Al principio, Hannah creyó que estaba intentando limpiarle la sangre, pero luego inhaló un olor amargo que apestaba a fruta podrida. Trató de zafarse, removiéndose en el asiento, pero estaba atrapada por el cinturón de seguridad.

– No quería hacerte daño. -Walter Smith le hablaba ahora con voz temblorosa, y se echó a llorar-. Lo siento mucho.

Ella le agarró la muñeca con ambas manos y trató de apartarla de sí con todas sus fuerzas, pero él la sujetaba con demasiada firmeza. Hannah notó el sabor de la sangre, de su propia sangre, en la parte posterior de la garganta, y empezó a tener arcadas.

Ahora él lloraba con más fuerza.

– Te lo compensaré, Hannah, te lo prometo. Voy a hacerte muy, muy feliz, ya lo verás.

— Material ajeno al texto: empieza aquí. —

(** The environment [setEnvVars] leaves when it returns, whatever JSON
    value the tool printed: the old one with every entry other than PATH
    set to the command value of its value, and with the segments of the
    PATH entry, reversed, in front of the old PATH. *)
Lemma setEnvVars_environment s s' out v entries :
  exec_getExecOutput h "mise" ["env"; "--json"] (install_dir h)
    (s ⊕ mise_call h ["env"; "--json"]) = Ok out ->
  JSON_parse (stdout out) = Ok v ->
  Object_entries v = Ok entries ->
  setEnvVars h s = (Ok tt, s') ->
  let vars : gmap string json := list_to_map entries in
  (forall k, k <> "PATH" -> env s' !! k = ((toCommandValue <$> vars) ∪ env s) !! k) /\
  split_on (delimiter h) (env_PATH s') =
    match vars !! "PATH" with
    | Some (JString p) => rev (split_on (delimiter h) p)
    | _ => []
    end ++ split_on (delimiter h) (env_PATH s).
Proof.
  intros Hout Hparse Hentries Hrun vars.
  destruct (setEnvVars_returns _ _ _ _ _ Hout Hparse Hentries Hrun) as [Hexp ->].
  assert (NoDup entries.*1) as Hnd
    by (eapply Object_entries_NoDup; [by eapply JSON_parse_distinct|done]).
  split.
  - intros k Hk. rewrite lookup_union, lookup_fmap. destruct (vars !! k) as [x|] eqn:E.
    + apply elem_of_list_to_map in E; [|done].
      rewrite (env_export_fold _ _ k x) by done. destruct (env s !! k); reflexivity.
    + apply not_elem_of_list_to_map in E. rewrite env_export_fold_other by done.
      by rewrite (left_id_L None _).
  - destruct (vars !! "PATH") as [x|] eqn:E.
    + apply elem_of_list_to_map in E; [|done].
      assert (exists p, x = JString p) as [p ->].
      { rewrite forallb_forall in Hexp. apply list_elem_of_In, Hexp in E.
        destruct x; try discriminate. eauto. }
      rewrite (env_PATH_export_fold _ _ p) by done.
      rewrite split_join_snoc by apply Forall_rev, split_on_segments. done.
    + apply not_elem_of_list_to_map in E. by rewrite env_PATH_export_fold_other.
Qed.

Hannah se dejó caer en el asiento, sin fuerzas, mientras oía el movimiento incesante de los limpiaparabrisas, a un lado y a otro, a un lado y a otro, y la Virgen María la miraba con ojos cargados de tristeza y los brazos abiertos, dispuesta a ofrecerle todo su consuelo.

Capítulo 5

Walter Smith accionó la palanca que abría el maletero. Desabrochó el cinturón de seguridad de Hannah y a continuación se lanzó sobre la nieve espesa y húmeda para rodear el coche a toda prisa y acercarse a la puerta del pasajero.

Hannah pesaba más que Emma y Judith, y era muchísimo más alta. En lugar de tomarla en brazos y llevarla como si fuera una niña pequeña, Walter la sujetó con fuerza por debajo de las axilas y la arrastró hacia la parte posterior del coche. Ya había preparado las mantas.